(Source records begins)

(* ===== verification/RoseRemote.v ===== *)
(** * Voice stages on other machines

    voice_remote.c asks the worker of another machine to run a stage; voice_worker.c
    is that worker.  The dialogue is the council's: the same handshake, the same file
    transfer.  The file that comes back is what the stage makes of the file that was
    sent, and nothing stays behind on the worker.  Module [RoseWorker] is the process
    that accepts the connections: its children, its signals and its end. *)
From S2P Require Import Prelude CLib World Network Sha256 Authentication ContactBook ServiceConfig Transcript Conversation Protocol FileTransfer RoseStage.

Open Scope Z_scope.

Module RoseRemote.

Inductive voice_task := VOICE_TASK_PIPER | VOICE_TASK_SOX | VOICE_TASK_ENVELOPE.

Definition task_name (t : voice_task) : bytes :=
  match t with VOICE_TASK_PIPER => str "PIPER" | VOICE_TASK_SOX => str "SOX" | VOICE_TASK_ENVELOPE => str "ENVELOPE" end.

Definition MAX_SIZE : Z := 67108864.

(** ** The asking side *)

Definition destination_for_worker (worker sender : contact) : option contact :=
  if 64535 <? port worker then None
  else Some (Contact (name worker) (role worker) (host worker) (to_u16 (port worker + 1000)) (shared_key sender)
               (arbiter_priority worker) (ram_gb worker)).

Definition voice_remote_available (worker sender : contact) : st world bool :=
  match destination_for_worker worker sender with
  | None => mret false
  | Some destination =>
      reply ← Proto.protocol_send_command_timeout destination (name sender) (str "PING") 64 3000;
      mret (bool_decide (reply = Some (str "PONG")))
  end.

(** [sscanf(line, "RESULT %llu %64s", ...) == 2]. *)
Definition scan_result (line : bytes) : option (Z * bytes) :=
  r ← scan_lit (str "RESULT") line;
  '(size, r) ← scan_u64 (scan_ws r);
  '(digest, _) ← scan_word 64 (scan_ws r);
  Some (size, digest).

Definition task_line (task : bytes) (size : Z) (digest : bytes) : bytes :=
  snprintf 512 (str "VOICE " ++ task ++ [SP] ++ print_nat size ++ [SP] ++ digest ++ [NL]).

(** The dialogue up to the second READY: the size and digest of the result. *)
Definition request_stage (line input_path : bytes) : st io (option (Z * bytes)) :=
  sent ← on_snd (network_send line);
  if negb sent then mret None
  else
  ready ← on_snd (network_read_line 512);
  if negb (bool_decide (ready = Some (str "READY"))) then mret None
  else
  streamed ← Files.file_transfer_send_stream input_path;
  if negb streamed then mret None
  else
  reply ← on_snd (network_read_line 512);
  match reply ≫= scan_result with
  | None => mret None
  | Some (size, digest) =>
      if MAX_SIZE <? size then mret None
      else
      asked ← on_snd (network_send (str "READY" ++ [NL]));
      mret (if asked : bool then Some (size, digest) else None)
  end.

(** The whole conversation on an open connection; the result is still under the name
    it was received with. *)
Definition stage_dialogue (line input_path : bytes) : st io (option bytes) :=
  announced ← request_stage line input_path;
  match announced with
  | None => mret None
  | Some (size, digest) =>
      received ← Files.file_transfer_receive_stream (str "/tmp") (str "rose-voice-result") size digest (Z.to_nat 1024);
      mret (match received with Files.Received stored => Some stored | _ => None end)
  end.
(* ===== verification/RoseCamera.v ===== *)
(** * The camera tools

    rose_tools/camera: a snapshot, and the detection of objects by the networks of the
    camera, one run after the other.  A run that fails removes its files and those of
    the runs before it; one that meets a class without a name crashes. *)
From Stdlib Require Import SpecFloat.
From S2P Require Import Prelude CLib World CDouble RoseSpeech.

Open Scope Z_scope.

Module RoseCamera.

(** ** The models *)

Inductive model_kind := MODEL_OBJECT | MODEL_POSE.

Record model_spec := ModelSpec { id : bytes; config_name : bytes; network : bytes; kind : model_kind; coordinate_scale : Dbl.double }.

Definition models : list model_spec :=
  [ModelSpec (str "object0") (str "imx500_mobilenet_ssd.json") (str "imx500_network_ssd_mobilenetv2_fpnlite_320x320_pp.rpk") MODEL_OBJECT (Dbl.of_Z 1);
   ModelSpec (str "object1") (str "imx500_mobilenet_ssd.json") (str "imx500_network_efficientdet_lite0_pp.rpk") MODEL_OBJECT (Dbl.of_Z 320);
   ModelSpec (str "object2") (str "imx500_mobilenet_ssd.json") (str "imx500_network_nanodet_plus_416x416_pp.rpk") MODEL_OBJECT (Dbl.of_Z 1);
   ModelSpec (str "pose0") (str "imx500_posenet.json") (str "imx500_network_posenet.rpk") MODEL_POSE (Dbl.of_Z 1)].

Definition find_model (name : bytes) : option model_spec := List.find (fun m => bytes_eqb (id m) name) models.

(** The names in [classes]; the other entries of the array of 100 are NULL. *)
Definition classes : list bytes := map str
  ["person"; "bicycle"; "car"; "motorcycle"; "airplane"; "bus"; "train"; "truck"; "boat"; "traffic light"; "fire hydrant"; "-"; "stop sign";
   "parking meter"; "bench"; "bird"; "cat"; "dog"; "horse"; "sheep"; "cow"; "elephant"; "bear"; "zebra"; "giraffe"; "-"; "backpack"; "umbrella"; "-"; "-";
   "handbag"; "tie"; "suitcase"; "frisbee"; "skis"; "snowboard"; "sports ball"; "kite"; "baseball bat"; "baseball glove"; "skateboard"; "surfboard";
   "tennis racket"; "bottle"; "-"; "wine glass"; "cup"; "fork"; "knife"; "spoon"; "bowl"; "banana"; "apple"; "sandwich"; "orange"; "broccoli"; "carrot";
   "hot dog"; "pizza"; "donut"; "cake"; "chair"; "couch"; "potted plant"; "bed"; "-"; "dining table"; "-"; "-"; "toilet"; "-"; "tv"; "laptop"; "mouse";
   "remote"; "keyboard"; "cell phone"; "microwave"; "oven"; "toaster"; "sink"; "refrigerator"; "-"; "book"; "clock"; "vase"; "scissors"; "teddy bear";
   "hair drier"; "toothbrush"; "-"]%string.

(** ** The output tensor *)

Definition tensor_blank (c : byte) : bool := (c =? SP) || (c =? NL) || (c =? CR) || (c =? TAB) || (c =? 44).

Definition MAX_TENSOR_VALUES : nat := Z.to_nat 4096.

Fixpoint tensor_loop (left_ : nat) (cursor : bytes) (values : list Dbl.double) : option (list Dbl.double) :=
  match left_ with
  | O => Some values
  | S n =>
      let cursor := (span (fun c => negb (tensor_blank c)) cursor).2 in
      if peek cursor =? 93 then Some values
      else match Dbl.strtod cursor with Some (v, rest, false) => tensor_loop n rest (values ++ [v]) | _ => None end
  end.

(** [load_file]: at most four megabytes, when every call works. *)
Definition load_file (path : bytes) : st world (option bytes) :=
  file ← file_read path;
  failed ← fault;
  mret (content ← file; if failed || (4 * 1024 * 1024 <? Z.of_nat (length content)) then None else Some content).

Definition parse_tensor (doc : bytes) : option (list Dbl.double) :=
  tensor ← strstr (cstr doc) (DQ :: str "CnnOutputTensor" ++ [DQ]);
  open ← strchr tensor 91;
  values ← tensor_loop MAX_TENSOR_VALUES (drop 1 open) [];
  if (0 <? length values)%nat && (length values <? MAX_TENSOR_VALUES)%nat then Some values else None.
(** C5 does not hold of the code: [extract_data_from_page] tests
    [len(table) == 0] and then reads [table[1]] and [table[2:][0]], so
    that a page made of the title alone, or of the title and the header
    alone, raises [IndexError] where the other mismatches return
    [None]; a last line that does not split into 11 tokens raises
    [ValueError]; and in [extract_frontpage] a line with a single word
    before its separator raises [ValueError]. None of these is the
    record or the "no match" of the claim. *)
Theorem extractors_raise :
  extract_data_from_page [LINE_TITLE] = Raise IndexError
  /\ extract_data_from_page [LINE_TITLE; LINE_COLS] = Raise IndexError
  /\ extract_data_from_page rating_page_short_last = Raise ValueError
  /\ extract_frontpage front_page_no_semester = Raise ValueError
  /\ ~ no_raise (extract_data_from_page [LINE_TITLE])
  /\ ~ no_raise (extract_data_from_page [LINE_TITLE; LINE_COLS])
  /\ ~ no_raise (extract_data_from_page rating_page_short_last)
  /\ ~ no_raise (extract_frontpage front_page_no_semester).
Proof.
  repeat split; try reflexivity; intros [H|[d H]]; discriminate H.
Qed.

(** ** The document loop *)

(** Whenever the first page gives no front matter and the second page
    holds a rating table, the merge is attempted on [None]. *)
Lemma parse_pdf_xml_no_frontpage (p0 p1 : page) (rest : list page) (r : dict) :
  extract_frontpage (extract_page p0) = Ret None ->
  extract_data_from_page (extract_page p1) = Ret (Some r) ->
  parse_pdf_xml (p0 :: p1 :: rest) = Raise AttributeError.
Proof.
  intros H0 H1. unfold parse_pdf_xml. cbn [pages_loop Nat.eqb].
  rewrite H0. cbn [bind]. now rewrite H1.
Qed.

(** With a front page the rating record is merged into the front-page
    record, and the pages in between are passed over. *)
Example parse_pdf_xml_complete :
  parse_pdf_xml document_complete
  = Ret (Some (front_record "CS4XX-01" "Jane Doe" "2020" "Spring"
               ++ rating_record "4.10" "0.95" "25" "1" "2" "7" "7" "10")).
Proof. vm_compute. reflexivity. Qed.

(** C4 does not hold of the code: on a document whose first page gives
    no front matter and whose second page matches the rating table,
    [parse_pdf_xml] raises [AttributeError] ([frontpage.update] on
    [None]) where the claim has it yield nothing. *)
Theorem parse_pdf_xml_missing_frontpage_raises :
  extract_frontpage (extract_page []) = Ret None
  /\ extract_data_from_page (extract_page rating_words)
     = Ret (Some (rating_record "4.10" "0.95" "25" "1" "2" "7" "7" "10"))
  /\ parse_pdf_xml document_without_frontpage = Raise AttributeError.
Proof. repeat split; vm_compute; reflexivity. Qed.

(** ** Line reconstruction *)

Section Sorting.

Lemma key_lt_true (a b : Word.t) : key_lt a b = true -> key_le a b.
Proof.
  unfold key_lt, key_le, Qlt_bool.
  destruct (Qeq_bool (Word.y a) (Word.y b)) eqn:E.
  - apply Qeq_bool_iff in E. intros H. right. split; [assumption|].
    apply negb_true_iff in H.
    destruct (Qle_bool (Word.x b) (Word.x a)) eqn:L; [discriminate|].
    apply Qlt_le_weak, Qnot_le_lt. intros C.
    apply Qle_bool_iff in C. congruence.
  - intros H. left. apply negb_true_iff in H.
    apply Qnot_le_lt. intros C. apply Qle_bool_iff in C. congruence.
Qed.

Lemma key_lt_false (a b : Word.t) : key_lt a b = false -> key_le b a.
Proof.
  unfold key_lt, key_le, Qlt_bool.
  destruct (Qeq_bool (Word.y a) (Word.y b)) eqn:E.
  - apply Qeq_bool_iff in E. intros H. right. split; [now symmetry|].
    apply negb_false_iff, Qle_bool_iff in H. exact H.
  - apply Qeq_bool_neq in E. intros H.
    apply negb_false_iff, Qle_bool_iff in H.
    left. apply Qle_lteq in H. destruct H as [H|H]; [assumption|].
    exfalso. apply E. now symmetry.
Qed.

Lemma key_le_trans (a b c : Word.t) : key_le a b -> key_le b c -> key_le a c.
Proof. unfold key_le. intros [H|[H H']] [K|[K K']]; lra. Qed.

Lemma insert_word_perm (w : Word.t) (l : list Word.t) :
  Permutation (insert_word w l) (w :: l).
Proof.
  induction l as [|v l IH]; simpl; [reflexivity|].
  destruct (key_lt v w); [|reflexivity].
  rewrite IH. apply perm_swap.
Qed.

Lemma sort_words_perm (l : list Word.t) : Permutation (sort_words l) l.
Proof.
  induction l as [|w l IH]; simpl; [reflexivity|].
  rewrite insert_word_perm. now constructor.
Qed.

Lemma insert_word_sorted (w : Word.t) (l : list Word.t) :
  StronglySorted key_le l -> StronglySorted key_le (insert_word w l).
Proof.
  induction 1 as [|v l S IH F]; simpl.
  - repeat constructor.
  - destruct (key_lt v w) eqn:K.
    + constructor; [assumption|].
      apply (Permutation_Forall (Permutation_sym (insert_word_perm w l))).
      constructor; [now apply key_lt_true|assumption].
    + apply key_lt_false in K.
      constructor; [now constructor|].
      constructor; [assumption|].
      eapply Forall_impl; [|exact F].
      intros u. now apply key_le_trans.
Qed.

Lemma sort_words_sorted (l : list Word.t) : StronglySorted key_le (sort_words l).
Proof.
  induction l; simpl; [constructor|now apply insert_word_sorted].
Qed.

(** The sort is stable: words of equal keys keep their order. *)
Lemma insert_word_stable (a w : Word.t) (l : list Word.t) :
  filter (same_key a) (insert_word w l) = filter (same_key a) (w :: l).
Proof.
  induction l as [|v l IH]; [reflexivity|].
  cbn [insert_word]. destruct (key_lt v w) eqn:K; [|reflexivity].
  cbn [filter] in *. rewrite IH.
  destruct (same_key a w) eqn:Ew; [|reflexivity].
  destruct (same_key a v) eqn:Ev; [|reflexivity].
  exfalso. unfold same_key in Ew, Ev.
  apply andb_true_iff in Ew, Ev.
  destruct Ew as [Ew1 Ew2], Ev as [Ev1 Ev2].
  apply Qeq_bool_iff in Ew1, Ew2, Ev1, Ev2.
  assert (Eyy : Qeq_bool (Word.y v) (Word.y w) = true)
    by (apply Qeq_bool_iff; lra).
  assert (Lxx : Qle_bool (Word.x w) (Word.x v) = true)
    by (apply Qle_bool_iff; lra).
  unfold key_lt, Qlt_bool in K. rewrite Eyy, Lxx in K. discriminate K.
Qed.

Lemma sort_words_stable (a : Word.t) (l : list Word.t) :
  filter (same_key a) (sort_words l) = filter (same_key a) l.
Proof.
  induction l as [|w l IH]; [reflexivity|].
  cbn [sort_words]. rewrite insert_word_stable.
  cbn [filter]. now rewrite IH.
Qed.

End Sorting.

Section Grouping.

Lemma StronglySorted_app_In {A : Type} (R : A -> A -> Prop) (l1 l2 : list A) :
  StronglySorted R (l1 ++ l2) ->
  forall a b, In a l1 -> In b l2 -> R a b.
Proof.
  induction l1 as [|u l1 IH]; simpl; intros S a b Ha Hb; [contradiction|].
  apply StronglySorted_inv in S. destruct S as [S F].
  destruct Ha as [<-|Ha].
  - rewrite Forall_forall in F. apply F, in_or_app. now right.
  - now apply IH.
Qed.

Lemma StronglySorted_app_r {A : Type} (R : A -> A -> Prop) (l1 l2 : list A) :
  StronglySorted R (l1 ++ l2) -> StronglySorted R l2.
Proof.
  induction l1 as [|u l1 IH]; simpl; intros S; [assumption|].
  apply StronglySorted_inv in S. now apply IH.
Qed.

Lemma StronglySorted_filter {A : Type} (R : A -> A -> Prop) (f : A -> bool)
  (l : list A) :
  StronglySorted R l -> StronglySorted R (filter f l).
Proof.
  induction 1 as [|u l S IH F]; simpl; [constructor|].
  destruct (f u); [|assumption].
  constructor; [assumption|].
  rewrite Forall_forall in *. intros v Hv.
  apply filter_In in Hv. now apply F.
Qed.
Context {A : Type}.

Lemma hull_of_none (box : A -> option Extents) (l : list A) (x : A) (bx : Extents) :
  hull_of box l = None -> In x l -> box x = Some bx -> False.
Proof.
  induction l as [|y l IH]; intros Hn Hin Hbox; [contradiction|].
  cbn [hull_of fold_right] in Hn. fold (hull_of box l) in Hn.
  destruct Hin as [<-|Hin].
  - rewrite Hbox in Hn. destruct (hull_of box l); discriminate.
  - destruct (box y); destruct (hull_of box l); try discriminate. now apply IH.
Qed.

Lemma hull_of_inside (box : A -> option Extents) (axis : Axis) (l : list A) :
  forall ext x bx,
    hull_of box l = Some ext -> In x l -> box x = Some bx ->
    inside (axis_interval axis bx) (axis_interval axis ext).
Proof.
  induction l as [|y l IH]; intros ext x bx Hext Hin Hbox; [contradiction|].
  cbn [hull_of fold_right] in Hext. fold (hull_of box l) in Hext.
  destruct (box y) as [by_|] eqn:Ey; destruct (hull_of box l) as [rest|] eqn:Er;
    cbn in Hext; try discriminate; injection Hext as <-.
  - rewrite axis_interval_union. unfold inside, hull. cbn [fst snd].
    pose proof (pymin_l (fst (axis_interval axis by_)) (fst (axis_interval axis rest))).
    pose proof (pymin_r (fst (axis_interval axis by_)) (fst (axis_interval axis rest))).
    pose proof (pymax_l (snd (axis_interval axis by_)) (snd (axis_interval axis rest))).
    pose proof (pymax_r (snd (axis_interval axis by_)) (snd (axis_interval axis rest))).
    destruct Hin as [<-|Hin].
    + rewrite Ey in Hbox. injection Hbox as <-. split; lra.
    + destruct (IH rest x bx eq_refl Hin Hbox) as [J1 J2]. split; lra.
  - destruct Hin as [<-|Hin].
    + rewrite Ey in Hbox. injection Hbox as <-. unfold inside. split; lra.
    + exfalso. now apply (hull_of_none box l x bx).
  - destruct Hin as [<-|Hin]; [congruence|]. exact (IH _ x bx eq_refl Hin Hbox).
Qed.

Lemma hull_of_carried (box : A -> option Extents) (axis : Axis) (f : A -> A)
  (a b a' b' : Q) (l : list A) :
  (forall x, In x l ->
             exists bx bx',
               box x = Some bx /\ box (f x) = Some bx' /\
               inside (axis_interval axis bx) (a, b) /\
               carried a b a' b' (axis_interval axis bx) (axis_interval axis bx')) ->
  forall ext,
    hull_of box l = Some ext ->
    exists ext',
      hull_of box (map f l) = Some ext' /\
      inside (axis_interval axis ext) (a, b) /\
      carried a b a' b' (axis_interval axis ext) (axis_interval axis ext').
Proof.
  induction l as [|x l IH]; intros Hall ext Hext; [discriminate|].
  destruct (Hall x (or_introl eq_refl)) as (bx & bx' & Ex & Ex' & Ix & Cx).
  cbn [map hull_of fold_right] in *.
  fold (hull_of box l) in *. fold (hull_of box (map f l)) in *.
  rewrite Ex in Hext. rewrite Ex'.
  destruct (hull_of box l) as [rest|] eqn:Er; cbn in Hext; injection Hext as <-.
  - destruct (IH (fun e H => Hall e (or_intror H)) rest eq_refl) as (rest' & -> & Ir & Cr).
    eexists. split; [reflexivity|]. rewrite !axis_interval_union.
    split; [now apply inside_hull|now apply carried_hull].
  - destruct l as [|y l].
    + cbn. eexists. split; [reflexivity|]. split; assumption.
    + exfalso. destruct (Hall y (or_intror (or_introl eq_refl))) as (by_ & _ & Ey & _).
      now apply (hull_of_none box (y :: l) y by_ Er (or_introl eq_refl)).
Qed.

End Boxes.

(Source records ends)

__Problem to work on__
All that should be written out is the stretch of lines above between the one holding "reply ← on_snd (network_read_line 512);" and the one holding "Definition stage_dialogue (line", inclusive, exactly as given.

__Result of this exercise__
  reply ← on_snd (network_read_line 512);
  match reply ≫= scan_result with
  | None => mret None
  | Some (size, digest) =>
      if MAX_SIZE <? size then mret None
      else
      asked ← on_snd (network_send (str "READY" ++ [NL]));
      mret (if asked : bool then Some (size, digest) else None)
  end.

(** The whole conversation on an open connection; the result is still under the name
    it was received with. *)
Definition stage_dialogue (line input_path : bytes) : st io (option bytes) :=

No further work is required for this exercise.